# My litters



## Serena (Dec 29, 2011)

latest litter, choc tan doe x choc variegated buck. 








culled down to 6, of which I guessed 2.4. W'll see if I'm correct ^^
(and I hope she doesn't eat any more...)
obviously both parents carrying some dilutes, I'm cuessing c or c^h, since they popped up in related litters, too. But a sibling to the dad is champagne, so could be p, too...
*jumps up and down*

my longhaired female should pop any day now, I'm so nervous


----------



## wowwy (Jun 8, 2012)

You should make a post of that litter too when she pops. The picture looks so vivid i thought that hair was on my computer and tryed to take it off lol. Updates when they get older i hope lol. Im excited for you!!!!


----------



## Serena (Dec 29, 2011)

Of course I will be posting more Pictures 

The other doe popped last night, I guess early morning hours of today.









10 little squeakers, left her 6, 5 pink eyed, 1 dark eyed (presumably agouti). 
Father is argente self probably carrying piebald, don't know about c-dilutes, mother is "I-don't-know" (choc?) longhair satin self, no clue what she carries.
might be p, could be c-dilutes
















mom









dad


----------



## PPVallhunds (Jul 26, 2010)

ooo i like dads head, what a handsum man


----------



## Serena (Dec 29, 2011)

The chocolate litter:








all doing nicely, I'm really curious about the markings 

The (hopefully) argente litter ^^








all nice and chubby, though not all pinks in the same pink. Some of them are a little darker despite havng red eyes:
























the one in the bottom right hand corner is "pinker" than the others.
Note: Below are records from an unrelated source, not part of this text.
Definition read_optional_u64 : Reader (option Z) := r_optional r_u64.
Definition read_optional_i64 : Reader (option Z) := r_optional r_i64.

(** [read_enum_u8]: an out-of-range byte fails without setting an error. *)
Definition read_enum_u8 {E} `{Enum8 E} (first last : E) : Reader E :=
  value <~ r_u8;
  let out := of_u8 value in
  if enum_between out first last then rd_ret out else rd_fail "".

Definition read_version : Reader unit :=
  version <~ r_u16;
  if version =? kCodecVersion then rd_ret tt else rd_fail "".

(** [for (i = 0; i != count; ++i)] around a reader. *)
Fixpoint read_many {A} (count : nat) (read_item : Reader A) : Reader (list A) :=
  match count with
  | O => rd_ret []
  | S n => x <~ read_item; xs <~ read_many n read_item; rd_ret (x :: xs)
  end.

(** [report_reader_error] *)
Definition reader_error (error fallback : string) : string :=
  if error == "" then fallback else error.

(** ** The reader interface *)

Definition reads {A} (rd : Reader A) (written : bytes) (a : A) : Prop :=
  forall rest, rd (written ++ rest) = RGood a rest.

Definition yields {A} (rd : Reader A) (P : A -> Prop) : Prop :=
  forall input a rest, rd input = RGood a rest -> P a.

Lemma reads_ret {A} (a : A) : reads (rd_ret a) [] a.
Proof. intros rest. done. Qed.

Lemma reads_bind {A B} (m : Reader A) (k : A -> Reader B) w1 w2 a b :
  reads m w1 a -> reads (k a) w2 b -> reads (rd_bind m k) (w1 ++ w2) b.
Proof. intros H1 H2 rest. unfold rd_bind. by rewrite <- app_assoc, H1, H2. Qed.

(** The last reader of a sequence has no bytes after it. *)
Lemma reads_bind_ret {A B} (m : Reader A) (k : A -> Reader B) w a b :
  reads m w a -> reads (k a) [] b -> reads (rd_bind m k) w b.
Proof. intros H1 H2. rewrite <- (app_nil_r w). by eapply reads_bind. Qed.

Lemma yields_ret {A} (P : A -> Prop) a : P a -> yields (rd_ret a) P.
Proof. intros H input b rest [= <- _]. done. Qed.

Lemma yields_fail {A} (P : A -> Prop) e : yields (rd_fail e) P.
Proof. by intros input a rest. Qed.

Lemma yields_bind {A B} (m : Reader A) (k : A -> Reader B) (P : A -> Prop) (Q : B -> Prop) :
  yields m P -> (forall a, P a -> yields (k a) Q) -> yields (rd_bind m k) Q.
Proof.
  intros Hm Hk input b rest. unfold rd_bind.
  destruct (m input) as [a rest'|] eqn:E; [|done]. apply Hk. by eapply Hm.
Qed.

Lemma yields_true {A} (m : Reader A) : yields m (fun _ => True).
Proof. by intros ? ? ?. Qed.

Lemma yields_if {A} (b : bool) (m1 m2 : Reader A) P :
  yields m1 P -> yields m2 P -> yields (if b then m1 else m2) P.
Proof. by destruct b. Qed.

(** ** Big-endian integers *)

(** The value of a big-endian byte string. *)
Fixpoint be_value (bs : bytes) : Z :=
  match bs with
  | [] => 0
  | b :: r => b2z b * 2 ^ (8 * zlen r) + be_value r
  end.

Lemma be_value_range bs : 0 <= be_value bs < 2 ^ (8 * zlen bs).
Proof.
  induction bs as [|b bs IH]; cbn [be_value]; [done|].
  pose proof (b2z_range b). rewrite zlen_cons.
  replace (8 * (1 + zlen bs)) with (8 + 8 * zlen bs) by lia.
  pose proof (zlen_nonneg bs). rewrite Z.pow_add_r by lia. nia.
Qed.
Can't wait for fur and colour to come


----------



## besty74 (May 26, 2012)

that darker one does not look like it has red eyes?


----------



## Serena (Dec 29, 2011)

that's right, 1 is black eyed. the other 5 have red eyes, but 4 of them seem darker than the 5th one.


----------



## besty74 (May 26, 2012)

oh i see, yes one looks like a PEW, the others are probs argente then.
they look healthy.


----------



## Autumn2005 (Apr 21, 2010)

How cute! Mom looks like a satin of some sort, I'm thinking maybe cinnamon? I have cinnamon satins that look a lot like her, I call them goldens, lol!


----------



## Serena (Dec 29, 2011)

I'm rather pleased with the development 

argente x longhair:









__
Sensitive content, not recommended for those under 18
Show Content


















choc tan x variegated








I wonder what the second one from the left is colourwise... doesn't look pew or choc variegated


----------



## besty74 (May 26, 2012)

champagne or argente?


----------



## Serena (Dec 29, 2011)

champagne sounds possible. why didn't I think of it ^^ not good with colours yet 
since both parents are choc, no A there, so can't be argente.
a few more pics:










__
Sensitive content, not recommended for those under 18
Show Content









it's so shiny ^^


----------



## besty74 (May 26, 2012)

very pretty, a satin champagne perhaps


----------



## Autumn2005 (Apr 21, 2010)

So pretty... I love the shiny ones!

I noticed in one of your argente pictures, it looks like you have an agouti, a pew, and then 4 argente looking ones. Except one of the golden argentes seems to be a shade darker than the others. Is that just the camera angle, or can you see it in real life? I wonder what color that one might be.... RY maybe?


----------



## Serena (Dec 29, 2011)

they have slightly different shades, that's true. But since it's my first litter with argentes, I really lack experience with them. Never hat a RY either (since they all have red eyes, it would be fawn, right?).
I'll keep posting pictures so you can see the progress.


----------



## Autumn2005 (Apr 21, 2010)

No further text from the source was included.